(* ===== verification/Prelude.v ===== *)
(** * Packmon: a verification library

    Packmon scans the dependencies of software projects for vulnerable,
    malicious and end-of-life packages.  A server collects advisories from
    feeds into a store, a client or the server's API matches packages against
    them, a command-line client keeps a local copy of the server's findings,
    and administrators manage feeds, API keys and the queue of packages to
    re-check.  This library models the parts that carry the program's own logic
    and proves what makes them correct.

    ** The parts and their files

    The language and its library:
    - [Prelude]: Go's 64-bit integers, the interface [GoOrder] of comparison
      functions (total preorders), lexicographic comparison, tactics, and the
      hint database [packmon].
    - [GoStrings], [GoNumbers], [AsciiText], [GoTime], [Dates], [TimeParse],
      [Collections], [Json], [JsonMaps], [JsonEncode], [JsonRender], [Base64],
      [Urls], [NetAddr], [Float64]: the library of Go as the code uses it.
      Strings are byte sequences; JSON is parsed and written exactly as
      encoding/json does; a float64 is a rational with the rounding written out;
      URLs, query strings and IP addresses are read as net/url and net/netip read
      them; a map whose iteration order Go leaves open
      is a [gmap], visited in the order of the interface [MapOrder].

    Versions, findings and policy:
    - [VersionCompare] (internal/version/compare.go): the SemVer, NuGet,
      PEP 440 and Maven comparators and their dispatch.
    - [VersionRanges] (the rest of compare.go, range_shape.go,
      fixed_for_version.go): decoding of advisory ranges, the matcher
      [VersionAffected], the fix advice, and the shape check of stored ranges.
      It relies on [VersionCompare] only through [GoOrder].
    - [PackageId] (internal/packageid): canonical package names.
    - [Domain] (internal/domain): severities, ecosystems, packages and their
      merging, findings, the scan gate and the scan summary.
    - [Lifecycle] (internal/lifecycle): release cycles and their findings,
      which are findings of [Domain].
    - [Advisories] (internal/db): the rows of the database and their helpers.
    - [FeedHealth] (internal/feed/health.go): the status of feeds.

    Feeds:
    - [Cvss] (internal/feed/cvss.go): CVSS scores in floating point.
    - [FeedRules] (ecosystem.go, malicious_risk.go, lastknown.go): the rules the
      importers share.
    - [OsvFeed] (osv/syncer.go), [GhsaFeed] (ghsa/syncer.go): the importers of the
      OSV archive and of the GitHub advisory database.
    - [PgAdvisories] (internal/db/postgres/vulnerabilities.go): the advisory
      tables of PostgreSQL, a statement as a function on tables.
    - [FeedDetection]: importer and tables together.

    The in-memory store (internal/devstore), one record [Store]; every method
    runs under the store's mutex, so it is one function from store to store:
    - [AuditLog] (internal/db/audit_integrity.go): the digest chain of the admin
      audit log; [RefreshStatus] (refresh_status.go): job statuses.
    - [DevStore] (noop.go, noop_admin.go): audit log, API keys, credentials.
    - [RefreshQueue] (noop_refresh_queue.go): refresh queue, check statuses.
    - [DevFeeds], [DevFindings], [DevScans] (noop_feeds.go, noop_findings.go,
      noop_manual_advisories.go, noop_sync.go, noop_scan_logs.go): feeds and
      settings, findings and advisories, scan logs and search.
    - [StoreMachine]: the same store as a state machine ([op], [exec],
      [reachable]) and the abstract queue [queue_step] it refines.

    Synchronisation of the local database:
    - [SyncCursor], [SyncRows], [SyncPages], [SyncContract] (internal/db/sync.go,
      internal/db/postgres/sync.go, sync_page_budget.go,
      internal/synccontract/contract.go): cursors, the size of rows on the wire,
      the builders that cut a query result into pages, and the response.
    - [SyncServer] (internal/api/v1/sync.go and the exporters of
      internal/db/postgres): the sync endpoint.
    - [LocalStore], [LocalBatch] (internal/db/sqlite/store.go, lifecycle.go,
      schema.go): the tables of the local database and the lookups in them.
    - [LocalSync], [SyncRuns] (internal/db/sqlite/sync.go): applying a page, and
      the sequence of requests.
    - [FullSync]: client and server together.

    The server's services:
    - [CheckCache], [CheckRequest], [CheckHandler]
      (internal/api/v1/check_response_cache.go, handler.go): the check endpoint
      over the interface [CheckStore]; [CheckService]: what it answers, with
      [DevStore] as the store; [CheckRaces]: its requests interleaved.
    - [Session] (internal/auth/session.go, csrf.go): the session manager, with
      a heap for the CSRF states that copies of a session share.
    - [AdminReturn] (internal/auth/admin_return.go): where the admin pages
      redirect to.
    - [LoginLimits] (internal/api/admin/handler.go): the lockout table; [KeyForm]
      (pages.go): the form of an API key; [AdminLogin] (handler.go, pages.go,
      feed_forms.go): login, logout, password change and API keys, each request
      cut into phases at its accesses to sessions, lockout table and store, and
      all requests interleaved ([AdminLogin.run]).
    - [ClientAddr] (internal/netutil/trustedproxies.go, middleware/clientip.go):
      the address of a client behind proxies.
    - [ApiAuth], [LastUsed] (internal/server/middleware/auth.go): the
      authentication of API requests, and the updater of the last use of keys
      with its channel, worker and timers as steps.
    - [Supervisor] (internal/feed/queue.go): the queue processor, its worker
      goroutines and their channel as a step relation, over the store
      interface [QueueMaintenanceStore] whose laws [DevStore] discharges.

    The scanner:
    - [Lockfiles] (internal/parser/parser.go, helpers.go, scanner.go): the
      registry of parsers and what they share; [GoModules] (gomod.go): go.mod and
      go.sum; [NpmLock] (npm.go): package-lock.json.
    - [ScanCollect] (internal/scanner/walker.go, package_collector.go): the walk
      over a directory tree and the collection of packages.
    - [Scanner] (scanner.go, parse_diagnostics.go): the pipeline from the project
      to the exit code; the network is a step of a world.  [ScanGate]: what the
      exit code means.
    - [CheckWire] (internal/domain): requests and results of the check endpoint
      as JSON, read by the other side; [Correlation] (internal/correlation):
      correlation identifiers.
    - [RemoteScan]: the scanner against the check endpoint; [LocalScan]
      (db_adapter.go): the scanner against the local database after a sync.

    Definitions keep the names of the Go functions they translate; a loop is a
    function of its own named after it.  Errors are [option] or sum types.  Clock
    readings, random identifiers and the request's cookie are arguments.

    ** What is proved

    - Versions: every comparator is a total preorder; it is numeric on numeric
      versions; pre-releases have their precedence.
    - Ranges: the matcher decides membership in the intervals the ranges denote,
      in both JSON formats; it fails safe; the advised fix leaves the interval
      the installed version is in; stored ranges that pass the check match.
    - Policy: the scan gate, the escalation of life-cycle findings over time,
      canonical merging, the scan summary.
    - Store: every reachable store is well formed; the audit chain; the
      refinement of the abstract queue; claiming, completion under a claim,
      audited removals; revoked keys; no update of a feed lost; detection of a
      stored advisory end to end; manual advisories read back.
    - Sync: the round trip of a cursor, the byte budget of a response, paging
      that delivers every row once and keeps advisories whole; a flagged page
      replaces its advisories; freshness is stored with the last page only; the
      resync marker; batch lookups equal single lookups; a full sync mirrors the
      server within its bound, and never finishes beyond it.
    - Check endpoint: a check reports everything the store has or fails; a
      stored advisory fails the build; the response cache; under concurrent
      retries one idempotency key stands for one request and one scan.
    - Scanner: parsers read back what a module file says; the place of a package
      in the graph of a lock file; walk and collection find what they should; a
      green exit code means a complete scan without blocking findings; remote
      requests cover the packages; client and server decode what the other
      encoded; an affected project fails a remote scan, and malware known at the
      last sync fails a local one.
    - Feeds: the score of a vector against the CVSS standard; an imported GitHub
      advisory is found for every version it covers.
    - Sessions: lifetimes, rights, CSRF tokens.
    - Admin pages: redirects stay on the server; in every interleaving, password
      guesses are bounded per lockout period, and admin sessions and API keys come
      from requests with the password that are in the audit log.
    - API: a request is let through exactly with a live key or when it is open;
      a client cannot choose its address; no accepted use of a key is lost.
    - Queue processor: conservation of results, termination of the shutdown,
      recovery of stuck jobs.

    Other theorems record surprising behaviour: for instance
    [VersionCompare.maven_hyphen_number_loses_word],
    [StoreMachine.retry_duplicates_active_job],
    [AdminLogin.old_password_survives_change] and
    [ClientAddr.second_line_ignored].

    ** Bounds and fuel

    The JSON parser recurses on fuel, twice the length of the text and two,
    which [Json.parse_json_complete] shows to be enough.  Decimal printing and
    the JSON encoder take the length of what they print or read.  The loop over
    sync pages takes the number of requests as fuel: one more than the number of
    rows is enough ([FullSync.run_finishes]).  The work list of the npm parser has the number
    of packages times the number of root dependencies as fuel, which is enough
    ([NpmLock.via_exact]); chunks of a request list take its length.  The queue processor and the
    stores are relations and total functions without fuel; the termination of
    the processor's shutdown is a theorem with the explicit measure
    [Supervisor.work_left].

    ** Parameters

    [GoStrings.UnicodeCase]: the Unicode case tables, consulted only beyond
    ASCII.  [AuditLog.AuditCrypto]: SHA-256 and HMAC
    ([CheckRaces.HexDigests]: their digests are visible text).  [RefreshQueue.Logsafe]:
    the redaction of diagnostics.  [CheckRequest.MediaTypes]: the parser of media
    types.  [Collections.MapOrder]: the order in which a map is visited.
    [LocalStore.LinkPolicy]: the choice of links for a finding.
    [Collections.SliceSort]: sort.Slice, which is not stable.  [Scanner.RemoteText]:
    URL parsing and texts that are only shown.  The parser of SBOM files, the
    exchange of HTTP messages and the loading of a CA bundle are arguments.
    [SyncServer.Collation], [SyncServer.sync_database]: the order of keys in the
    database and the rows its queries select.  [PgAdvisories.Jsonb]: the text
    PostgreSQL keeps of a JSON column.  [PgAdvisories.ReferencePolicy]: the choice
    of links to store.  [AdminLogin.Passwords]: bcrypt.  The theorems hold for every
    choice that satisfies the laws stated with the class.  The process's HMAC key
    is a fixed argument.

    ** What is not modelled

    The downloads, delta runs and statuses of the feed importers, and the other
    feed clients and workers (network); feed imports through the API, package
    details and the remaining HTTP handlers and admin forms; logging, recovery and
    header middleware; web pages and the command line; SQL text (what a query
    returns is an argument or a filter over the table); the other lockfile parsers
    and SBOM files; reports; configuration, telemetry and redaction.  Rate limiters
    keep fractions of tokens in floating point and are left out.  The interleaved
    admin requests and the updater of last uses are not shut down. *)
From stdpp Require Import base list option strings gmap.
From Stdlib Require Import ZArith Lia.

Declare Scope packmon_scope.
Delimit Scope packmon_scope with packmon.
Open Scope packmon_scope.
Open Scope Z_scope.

-*-*-

§ **WORK INSTRUCTIONS**:
Above are the entries. Copy exactly the part that opens with the line containing "and their files" and closes with the line containing "- [FeedDetection]: importer", and no more.

§ **RESPONSE TO THIS EXERCISE**:
    ** The parts and their files

    The language and its library:
    - [Prelude]: Go's 64-bit integers, the interface [GoOrder] of comparison
      functions (total preorders), lexicographic comparison, tactics, and the
      hint database [packmon].
    - [GoStrings], [GoNumbers], [AsciiText], [GoTime], [Dates], [TimeParse],
      [Collections], [Json], [JsonMaps], [JsonEncode], [JsonRender], [Base64],
      [Urls], [NetAddr], [Float64]: the library of Go as the code uses it.
      Strings are byte sequences; JSON is parsed and written exactly as
      encoding/json does; a float64 is a rational with the rounding written out;
      URLs, query strings and IP addresses are read as net/url and net/netip read
      them; a map whose iteration order Go leaves open
      is a [gmap], visited in the order of the interface [MapOrder].

    Versions, findings and policy:
    - [VersionCompare] (internal/version/compare.go): the SemVer, NuGet,
      PEP 440 and Maven comparators and their dispatch.
    - [VersionRanges] (the rest of compare.go, range_shape.go,
      fixed_for_version.go): decoding of advisory ranges, the matcher
      [VersionAffected], the fix advice, and the shape check of stored ranges.
      It relies on [VersionCompare] only through [GoOrder].
    - [PackageId] (internal/packageid): canonical package names.
    - [Domain] (internal/domain): severities, ecosystems, packages and their
      merging, findings, the scan gate and the scan summary.
    - [Lifecycle] (internal/lifecycle): release cycles and their findings,
      which are findings of [Domain].
    - [Advisories] (internal/db): the rows of the database and their helpers.
    - [FeedHealth] (internal/feed/health.go): the status of feeds.

    Feeds:
    - [Cvss] (internal/feed/cvss.go): CVSS scores in floating point.
    - [FeedRules] (ecosystem.go, malicious_risk.go, lastknown.go): the rules the
      importers share.
    - [OsvFeed] (osv/syncer.go), [GhsaFeed] (ghsa/syncer.go): the importers of the
      OSV archive and of the GitHub advisory database.
    - [PgAdvisories] (internal/db/postgres/vulnerabilities.go): the advisory
      tables of PostgreSQL, a statement as a function on tables.
    - [FeedDetection]: importer and tables together.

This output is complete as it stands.